Saved entries
Lemma review_v2_safe st event p :
  no_panic (review_verdict_v2_verdict st event p).
Proof. safe @review_verdict_v2_verdict. Qed.

Lemma dispatch_v1_safe st event p :
  no_panic (dispatch_envelope_verdict st event p).
Proof. safe @dispatch_envelope_verdict. Qed.

Lemma dispatch_v2_safe st event p :
  no_panic (dispatch_envelope_v2_verdict st event p).
Proof. safe @dispatch_envelope_v2_verdict. Qed.

Lemma dispatch_v3_safe st event p :
  no_panic (dispatch_envelope_v3_verdict st event p).
Proof. safe @dispatch_envelope_v3_verdict. Qed.

Lemma dispatch_v4_safe st event p graph :
  no_panic (dispatch_envelope_v4_verdict st event p graph).
Proof. safe @dispatch_envelope_v4_verdict. Qed.

Lemma dispatch_v5_safe st event p signer digest graph manifests :
  no_panic (dispatch_envelope_v5_verdict st event p signer digest graph manifests).
Proof. safe @dispatch_envelope_v5_verdict. Qed.

Lemma graph_v1_safe st event p :
  no_panic (workflow_graph_declared_v1_verdict st event p).
Proof. safe @workflow_graph_declared_v1_verdict. Qed.

Lemma graph_v2_safe st event p :
  no_panic (workflow_graph_declared_v2_verdict st event p).
Proof. safe @workflow_graph_declared_v2_verdict. Qed.

Lemma context_manifest_safe st event p signer :
  no_panic (context_manifest_declared_v1_verdict st event p signer).
Proof. safe @context_manifest_declared_v1_verdict. Qed.

Lemma worker_manifest_safe st event p signer :
  no_panic (worker_manifest_declared_v1_verdict st event p signer).
Proof. safe @worker_manifest_declared_v1_verdict. Qed.

Lemma sandbox_profile_safe st event p signer :
  no_panic (sandbox_profile_declared_v1_verdict st event p signer).
Proof. safe @sandbox_profile_declared_v1_verdict. Qed.

Lemma attempt_context_declared_safe st event p signer :
  no_panic (attempt_context_declared_v1_verdict st event p signer).
Proof. safe @attempt_context_declared_v1_verdict. Qed.

Lemma request_safe st event p :
  no_panic (action_requested_v2_verdict st event p).
Proof. safe @action_requested_v2_verdict. Qed.

Lemma intent_safe st event p :
  no_panic (model_action_intent_v1_verdict st event p).
Proof. safe @model_action_intent_v1_verdict. Qed.

Lemma authorized_v1_safe st event p :
  no_panic (model_action_authorized_v1_verdict st event p).
Proof. safe @model_action_authorized_v1_verdict. Qed.

Lemma receipt_safe st event p :
  no_panic (action_receipt_recorded_v2_verdict st event p).
Proof. safe @action_receipt_recorded_v2_verdict. Qed.

Lemma seal_safe st event p :
  no_panic (action_receipt_set_recorded_v1_verdict st event p).
Proof. safe @action_receipt_set_recorded_v1_verdict. Qed.

Lemma heartbeat_safe st event p signer :
  no_panic (activity_heartbeat_recorded_v1_verdict st event p signer).
Proof. safe @activity_heartbeat_recorded_v1_verdict. Qed.

Lemma claimed_safe st event p signer :
  no_panic (activity_claimed_v1_verdict st event p signer).
Proof. safe @activity_claimed_v1_verdict. Qed.

Lemma activity_result_safe st event p signer :
  no_panic (activity_result_recorded_v1_verdict st event p signer).
Proof. safe @activity_result_recorded_v1_verdict. Qed.

Lemma authorized_v2_safe st event p :
  no_panic (model_action_authorized_v2_verdict st event p).
Proof.
  unfold model_action_authorized_v2_verdict, no_panic. intros Hv. cbv zeta in Hv.
  destruct (find_actions _ _ _) as [|[k id] [|]] eqn:Hf in Hv; [by follow Hv| |by follow Hv].
  apply find_actions_singleton in Hf. destruct Hf as (w & e & a & Hw & He & Ha & Hi).
  apply is_some_and_true in Hi as (i & Hi & _). cbn in Hv. follow Hv.
Qed.

Lemma admission_receipt_safe st event p signer :
  no_panic (governed_dispatch_v5_admission_recorded_v1_verdict st event p signer).
Proof.
  unfold governed_dispatch_v5_admission_recorded_v1_verdict, no_panic. intros Hv. cbv zeta in Hv.
  destruct (filter_keys _ _) as [|k [|]] eqn:Hf in Hv; [by follow Hv| |by follow Hv].
  apply filter_keys_singleton in Hf as (w & Hw & _). follow Hv.
Qed.

Lemma attempt_context_recorded_safe st event p :
  no_panic (attempt_context_recorded_v1_verdict st event p).
Proof.
  unfold attempt_context_recorded_v1_verdict, no_panic. intros Hv. cbv zeta in Hv.
  follow Hv. clear Hv.
  match goal with Hf : List.filter _ _ = _ :: _ |- _ => apply filter_head in Hf end.
  match goal with Hn : acts_receipt _ = None |- _ => rewrite Hn in * end. done.
Qed.

Lemma activity_started_safe st event p :
  no_panic (activity_started_verdict st event p).
Proof. safe @activity_started_verdict. Qed.

Lemma activity_completed_safe st event p :
  no_panic (activity_completed_verdict st event p).
Proof. safe @activity_completed_verdict. Qed.
End Handlers.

* PROBLEM: Could you return exactly the lines above from the line with "Lemma graph_v2_safe st" to the line with "Proof. safe @worker_manifest_declared_v1_verdict.", both included, and nothing else?

* ANSWER BELOW:
Lemma graph_v2_safe st event p :
  no_panic (workflow_graph_declared_v2_verdict st event p).
Proof. safe @workflow_graph_declared_v2_verdict. Qed.

Lemma context_manifest_safe st event p signer :
  no_panic (context_manifest_declared_v1_verdict st event p signer).
Proof. safe @context_manifest_declared_v1_verdict. Qed.

Lemma worker_manifest_safe st event p signer :
  no_panic (worker_manifest_declared_v1_verdict st event p signer).
Proof. safe @worker_manifest_declared_v1_verdict. Qed.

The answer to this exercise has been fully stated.